3. Click "Longer annotations, so add a line space and paragraph indents."
4. All annotations in your source list will be automatically updated.
Include or omit annotations
If you have included annotations in your source list but you do not wish them to appear in the version you print or export, you can omit them:
Under Formatting Options, click Citations and annotations.
Click Print citations only (omit the annotations).
Note that your annotations will no longer appear in your source list, even though you can still edit existing or add new annotations.
To change other document formatting, such as fonts and line spacing, wait until your source list is complete and then make the changes after you have opened your source list in a word processing program or Google Docs.
3. How to export as Word or RTF and add it to your research paper
1. Click Print/Export and choose to Word (which generates a .docx file) or as RTF. While Microsoft Word is often used, .rtf files can be opened in any word processor that supports that file format standard (nearly all word processors do).
2. When you choose to export to a .rtf or .docx file, there are a few possible workflows:
1. If your computer is configured to open Word or another word processing program automatically, your source list may immediately download and open within that word processor.
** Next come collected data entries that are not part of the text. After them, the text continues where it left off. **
Lemma cuts_bind {A B} (m mf : Prog S A) (k kf : A -> Prog S B) :
  cuts fails m mf -> (forall x, cuts fails (k x) (kf x)) ->
  cuts fails (bind m k) (bind mf kf).
Proof.
  intros Hm Hk s. specialize (Hm s). unfold cut in *. unfold bind.
  destruct (m s) as [[s1 e1] o1]. unfold events_of, outcome_of in *. simpl in *.
  destruct (first_failure fails e1) as [[pre x]|] eqn:E1.
  - destruct (mf s) as [[s1' e1'] o1']. simpl in Hm. destruct Hm as [-> ->].
    assert (H : first_failure fails
                  (snd (fst (match o1 with
                             | Normal a => let '(s2, e2, o) := k a s1 in (s2, e1 ++ e2, o)
                             | SystemExit c => (s1, e1, SystemExit c)
                             | Raise y => (s1, e1, Raise y)
                             end))) = Some (pre, x)).
    { destruct o1 as [a|c|y]; simpl; try assumption.
      destruct (k a s1) as [[s2 e2] o2]. simpl. now apply first_failure_app_Some. }
    rewrite H. split; reflexivity.
  - rewrite Hm. destruct o1 as [a|c|y]; simpl; rewrite ?E1; try reflexivity.
    specialize (Hk a s1). unfold cut in Hk.
    destruct (k a s1) as [[s2 e2] o2]. unfold events_of, outcome_of in Hk. simpl in *.
    rewrite (first_failure_app_None _ _ E1).
    destruct (first_failure fails e2) as [[pre x]|].
    + destruct (kf a s1) as [[s2' e2'] o2']. simpl in *. destruct Hk as [-> ->].
      split; reflexivity.
    + now rewrite Hk.
Qed.

Lemma cuts_when (c : bool) (m mf : Prog S unit) :
  cuts fails m mf -> cuts fails (when c m) (when c mf).
Proof. intros H. destruct c; [exact H | apply cuts_ret]. Qed.

End Cut.

Lemma cuts_for_each (fails : Event -> option Exn) {A} (f ff : A -> Prog Stages.t unit)
    (l : list A) :
  (forall x, cuts fails (f x) (ff x)) -> cuts fails (for_each f l) (for_each ff l).
Proof.
  intros H. induction l as [|x l IH]; simpl; [apply cuts_ret|].
  apply cuts_bind; [apply H | intros _; exact IH].
Qed.

Ltac failing_unfold :=
  unfold Failing.bootstrap, Failing.instrumentation, Failing.profiling, Failing.final_step,
    Failing.bootstrap_body, Failing.instrumentation_body, Failing.profiling_body,
    Failing.final_step_body, Failing.call, Failing.run_pgo_builder.

Ltac cut_step :=
  lazymatch goal with
  | |- cuts _ (let _ := _ in _) _ => cbv zeta
  | |- cuts _ (bind _ _) (bind _ _) => apply cuts_bind; [|intros ?; cbv beta]
  | |- cuts _ (emit ?e) (Failing.perform _ ?e) => apply cuts_perform; reflexivity
  | |- cuts _ (emit _) (emit _) => apply cuts_emit; reflexivity
  | |- cuts _ (ret _) (ret _) => apply cuts_ret
  | |- cuts _ get get => apply cuts_get
  | |- cuts _ (modify _) (modify _) => apply cuts_modify
  | |- cuts _ (raise _) (raise _) => apply cuts_raise
  | |- cuts _ (sys_exit _) (sys_exit _) => apply cuts_sys_exit
  | |- cuts _ (for_each _ _) (for_each _ _) => apply cuts_for_each; intros ?; cbv beta
  | |- cuts _ (if ?c then _ else _) (if ?c then _ else _) => destruct c
  | |- cuts _ (match ?c with _ => _ end) (match ?c with _ => _ end) => destruct c
  | |- cuts _ _ _ => progress (wp_unfold; failing_unfold; cbv beta)
  end.

Section Failing.

Variable env : Environment.
Variable fails : Event -> option Exn.

Lemma bootstrap_cuts : cuts fails (bootstrap env) (Failing.bootstrap env fails).
Proof. repeat cut_step. Qed.

Lemma setup_instrumentation_cuts (c : bool) :
  cuts fails (setup_instrumentation env c) (setup_instrumentation env c).
Proof. repeat cut_step. Qed.

Lemma instrumentation_cuts (c : bool) :
  cuts fails (instrumentation env c) (Failing.instrumentation env fails c).
Proof. repeat cut_step. Qed.

Lemma profiling_cuts (c : bool) :
  cuts fails (profiling env c) (Failing.profiling env fails c).
Proof. repeat cut_step. Qed.

Lemma final_step_cuts : cuts fails (final_step env) (Failing.final_step env fails).
Proof. repeat cut_step. Qed.

Lemma dispatch_cuts : cuts fails (dispatch env) (Failing.dispatch env fails).
Proof.
  unfold dispatch, Failing.dispatch.
  repeat lazymatch goal with
         | |- cuts _ (bootstrap _) _ => apply bootstrap_cuts
         | |- cuts _ (instrumentation _ _) _ => apply instrumentation_cuts
         | |- cuts _ (profiling _ _) _ => apply profiling_cuts
         | |- cuts _ (final_step _) _ => apply final_step_cuts
         | |- cuts _ (setup_instrumentation _ _) _ => apply setup_instrumentation_cuts
         | |- cuts _ update_defines _ => apply cuts_modify
         | |- cuts _ (when _ _) (when _ _) => apply cuts_when
         | |- cuts _ (let _ := _ in _) _ => cbv zeta
         | |- cuts _ (bind _ _) (bind _ _) => apply cuts_bind; [|intros ?; cbv beta]
         | |- cuts _ (emit _) (emit _) => apply cuts_emit; reflexivity
         | |- cuts _ (ret _) (ret _) => apply cuts_ret
         | |- cuts _ get get => apply cuts_get
         | |- cuts _ (modify _) (modify _) => apply cuts_modify
         end.
Qed.

End Failing.

Section FailingRun.

Variable env : Environment.
Variable fails : Event -> option Exn.

Lemma init_cuts (a : Args.t) (src_folder build_folder : string) (kernel_version : list N) :
  cuts fails (init env a src_folder build_folder kernel_version)
             (Failing.init env fails a src_folder build_folder kernel_version).
Proof.
  unfold init, Failing.init, prepare_linux_source, Failing.prepare_linux_source,
    bolt_warnings, when.
  repeat cut_step.
Qed.

Lemma no_stage_work_prefix (pre post : list Event) :
  no_stage_work (pre ++ post) = true -> no_stage_work pre = true.
Proof.
  unfold no_stage_work. rewrite forallb_app. intros H.
  apply andb_true_iff in H. apply H.
Qed.

Ltac methods_leaf :=
  split; [ cbn [app]; forall_tac ltac:(reflexivity)
         | let E := fresh "E" in
           intros ? E; try (injection E as <-);
           first [ discriminate E | exact I | rec_simpl; assumption ] ].

(** The collaborators the dispatch calls are the builders. *)
Lemma dispatch_methods (a : Args.t) (s : Stages.t) :
  Stages.args s = a ->
  wp (dispatch env) s
     (post (fun e => is_collaborator_call e = is_builder_method e) (fun _ _ => True)).
Proof.
  apply (dispatch_forall (fun e => is_collaborator_call e = is_builder_method e) env a
                         (fun s => Stages.args s = a) (fun s => Stages.args s = a)).
  - auto.
  - intros _ s0 H. wp_run; methods_leaf.
  - intros s0 H. exact H.
  - intros _ c s0 H. wp_run; methods_leaf.
  - intros _ c s0 H. wp_run; methods_leaf.
  - intros _ c s0 H _. wp_run; methods_leaf.
  - intros s0 H. wp_run; methods_leaf.
  - reflexivity.
Qed.

Lemma first_failure_stopped (evs pre : list Event) (x : Exn) :
  Forall (fun e => is_collaborator_call e = is_builder_method e) evs ->
  first_failure fails evs = Some (pre, x) ->
  forall e0, stopped_by fails (e0 ++ pre) (Raise x).
Proof.
  intros HF H e0.
  destruct (first_failure_Some _ _ _ _ H) as (pre0 & e & post & -> & -> & Hc & Hf & _).
  exists e, x. repeat split; try assumption.
  - exists (e0 ++ pre0). now rewrite app_assoc.
  - apply Forall_app in HF. destruct HF as [_ HF].
    apply Forall_cons_iff in HF. destruct HF as [He _]. now rewrite <- He.
Qed.

(** The run with collaborators that may fail is the run with collaborators
    that return, cut at the first call that fails: no call fails and the
    two are the same run; or a call of the construction fails, and there is
    no orchestrator; or a call of the dispatch fails. *)
Lemma failing_main (a : Args.t) (root : string) :
  let r := main env a root in
  let rf := Failing.main env fails a root in
  (first_failure fails (run_events r) = None /\ rf = r)
  \/ (exists pre x,
        first_failure fails (run_events r) = Some (pre, x)
        /\ no_stage_work pre = true
        /\ rf = (None, pre, Raise x))
  \/ (exists st e0 pre x s',
        constructed_by env a root = Some st
        /\ constructed a st
        /\ no_stage_work e0 = true
        /\ first_failure fails e0 = None
        /\ r = (Some (state_of (dispatch env st)), e0 ++ events_of (dispatch env st),
                outcome_of (dispatch env st))
        /\ first_failure fails (events_of (dispatch env st)) = Some (pre, x)
        /\ stopped_by fails (e0 ++ pre) (Raise x)
        /\ rf = (Some s', e0 ++ pre, Raise x)).
Proof.
  unfold main, Failing.main, constructed_by.
  fold (src_folder_of root). fold (build_folder_of env a root).
  pose proof (init_cuts a (src_folder_of root) (build_folder_of env a root)
                        DEFAULT_KERNEL_FOR_PGO tt) as Hc.
  pose proof (init_shape env a (src_folder_of root) (build_folder_of env a root)
                         DEFAULT_KERNEL_FOR_PGO) as [Hi].
  unfold cut, state_of, events_of, outcome_of in *.
  destruct (init env a (src_folder_of root) (build_folder_of env a root)
                 DEFAULT_KERNEL_FOR_PGO tt) as [[[] e0] o0].
  simpl in *. destruct Hi as [Hq Hi].
  destruct (first_failure fails e0) as [[pre x]|] eqn:E0.
  - right. left. exists pre, x.
    destruct (Failing.init env fails a (src_folder_of root) (build_folder_of env a root)
                DEFAULT_KERNEL_FOR_PGO tt) as [[[] e0'] o0'].
    simpl in Hc. destruct Hc as [-> ->].
    destruct (first_failure_prefix _ _ _ _ E0) as [post ->].
    split; [|split; [now apply (no_stage_work_prefix pre post) | reflexivity]].
    destruct o0 as [st|c|y]; simpl; try assumption.
    + destruct (dispatch env st) as [[s' e1] o]. simpl.
      now apply first_failure_app_Some.
  - rewrite Hc. destruct o0 as [st|c|y]; simpl.
    + pose proof (dispatch_cuts env fails st) as Hd. unfold cut, events_of, outcome_of in Hd.
      destruct (dispatch env st) as [[s' e1] o] eqn:Ed. simpl in *.
      destruct (first_failure fails e1) as [[pre x]|] eqn:E1.
      * right. right.
        destruct (Failing.dispatch env fails st) as [[sf ef] o1]. simpl in Hd.
        destruct Hd as [-> ->].
        exists st, e0, pre, x, sf. rewrite ?Ed. simpl.
        refine (conj eq_refl (conj Hi (conj Hq (conj E0 (conj eq_refl (conj E1 (conj _ eq_refl))))))).
        pose proof (dispatch_methods a st (proj1 Hi)) as [[HF _]].
        rewrite Ed in HF. apply (first_failure_stopped e1); assumption.
      * left. rewrite Hd. split; [|reflexivity].
        unfold run_events. simpl. now rewrite (first_failure_app_None _ _ _ E0), E1.
    + left. split; [assumption | reflexivity].
    + left. split; [assumption | reflexivity].
Qed.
This may or may not be the word processor that you have used to write the rest of your research paper. Regardless, to save the source list, use that word processor’s File > Save as… mechanism to save the document as you wish (for example, in Word, as a .docx file), to a location on your computer or network that you will remember.
2. If your browser is configured to prompt you before opening the file, a browser pop-up window will appear asking you whether you would like to save or open the file. Save the file to a location on your computer or network that you will remember.
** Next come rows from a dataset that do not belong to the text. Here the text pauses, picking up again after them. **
(** * A fixed-capacity ring buffer: [src/ringbuff.cpp]

    Shallow embedding of the class template [RingBuffer<T>] and of its nested
    [RingBufferIterator], followed by the properties stated for it.

    - [size_t] is an unsigned 64-bit integer: a value is an [N] below [2^64],
      and every [+ 1], [++], [--] and [+] of the source is written with its
      wrap-around ([uadd], [uinc], [udec]).
    - [std::vector<T> buffer_] is a [list T]; [buffer_[i]] is stdpp's list
      lookup and insert. The vector does not check the index: an access at
      [i >= buffer_.size()] is undefined behaviour and is the outcome
      [Undefined] here, as is [% 0].
    - member functions are computations in a state-and-exception monad over
      the object: an exception leaves the object as it was when the [throw]
      was reached. *)

From Stdlib Require Import NArith Lia.
From stdpp Require Import base list strings.

Local Open Scope N_scope.

Module ringbuff.

(** ** [size_t] arithmetic *)

Definition SIZE_BITS : N := 64.
Definition SIZE_MODULUS : N := 2 ^ SIZE_BITS.
Definition SIZE_MAX : N := SIZE_MODULUS - 1.
Definition PTRDIFF_MAX : N := 2 ^ (SIZE_BITS - 1) - 1.

Definition uadd (a b : N) : N := (a + b) mod SIZE_MODULUS.
Definition uinc (a : N) : N := uadd a 1.
Definition udec (a : N) : N := (a + SIZE_MAX) mod SIZE_MODULUS.

(** ** Exceptions of the standard library thrown by the class *)

Inductive exception : Type :=
| invalid_argument (what : string)
| out_of_range (what : string)
| length_error
| bad_alloc.

(** Outcome of a call. [Undefined] is undefined behaviour (an unchecked
    vector access out of range, a remainder by zero); [OutOfFuel] only
    arises in the bounded loops of the callers modelled below. *)
Inductive result (A : Type) : Type :=
| Return (a : A)
| Throw (e : exception)
| Undefined
| OutOfFuel.

Arguments Return {A} a.
Arguments Throw {A} e.
Arguments Undefined {A}.
Arguments OutOfFuel {A}.

Section RingBuffer.

(** The element type, its value-initialised element [T()], the state a
    moved-from element is left in, and construction from arguments (for
    [emplace]). *)
Context {T : Type}.
Variable T_default : T.
Variable moved_from : T -> T.
Context {Args : Type}.
Variable T_construct : Args -> T.

(** [std::vector<T>::max_size()]: the vector's constructor throws
    [std::length_error] above it. It depends on [T] and on the
    implementation of the library; on a 64-bit target it is at most
    [PTRDIFF_MAX], which the properties of constructed buffers assume. *)
Variable max_size : N.

(** Whether the allocator hands out the storage of a vector of a given
    length when the constructor asks for it. The answer depends on the
    machine and on its state at the call, so it is a parameter; the vector's
    constructor throws [std::bad_alloc] when it is no. A vector of length
    zero asks for no storage. *)
Variable can_allocate : N -> bool.

Record RingBuffer : Type := mkRingBuffer {
  buffer_ : list T;
  capacity_ : N;
  head_ : N;
  tail_ : N;
  size_ : N
}.

Definition set_buffer (l : list T) (rb : RingBuffer) : RingBuffer :=
  mkRingBuffer l (capacity_ rb) (head_ rb) (tail_ rb) (size_ rb).
Definition set_head (h : N) (rb : RingBuffer) : RingBuffer :=
  mkRingBuffer (buffer_ rb) (capacity_ rb) h (tail_ rb) (size_ rb).
Definition set_tail (t : N) (rb : RingBuffer) : RingBuffer :=
  mkRingBuffer (buffer_ rb) (capacity_ rb) (head_ rb) t (size_ rb).
Definition set_size (n : N) (rb : RingBuffer) : RingBuffer :=
  mkRingBuffer (buffer_ rb) (capacity_ rb) (head_ rb) (tail_ rb) n.

(** ** The monad of member functions *)

Definition M (A : Type) : Type := RingBuffer -> result A * RingBuffer.

Definition ret {A} (a : A) : M A := fun rb => (Return a, rb).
3. A security message may notify you that the browser has blocked the site from downloading the file. Click the message and allow the download, then follow options 1 or 2 above.
Open the exported list and copy and paste it at the end of your research paper. It is customary to begin your source list on a new page, not on the last page of your research paper.
NOTE: Do not re-save a .rtf file as a .rtf file after opening it in Word. Doing so can cause formatting issues due to the way Word handles certain RTF codes. Instead, save as .docx.
4. How to export to a Google Doc or Word Online and add it to your research paper
See video at top of this page for a demonstration.
To export your source list to Google Drive or Word Online:
Click Print/Export to Google Docs or Print/Export to Word Online. Note that only one of those options will be visible to you, depending on how you authenticate into NoodleTools (i.e. users entering NoodleTools via Office 365 will see the Word Online option).
You may be prompted to select your Google or Office 365 account and/or grant access to allow NoodleTools to write a new document. Once complete, your source list will appear in a new Google Doc or Word Online document.
Now that the file has been saved in a Google Doc or Word Online, open it and copy and paste the source list to the end of your research paper. It is customary to begin your source list on a new page, not on the last page of your research paper.
5. How to preview the source list (HTML)
NoodleTools allows you to preview your formatted source list as an HTML-based webpage:
Click Preview as Web Page (HTML).
A new window will open containing just your source list. If no window appears, disable your popup blocker and retry.
6. How to print your source list
The final version of your source list should always be printed after it is exported and viewed in your word processor or Google Docs. Do not print your source list from the Preview version because that webpage represents only a close approximation of the correct spacing and formatting.
Print/Export does not work.
Make sure your browser's pop-up blocker is turned off for NoodleTools.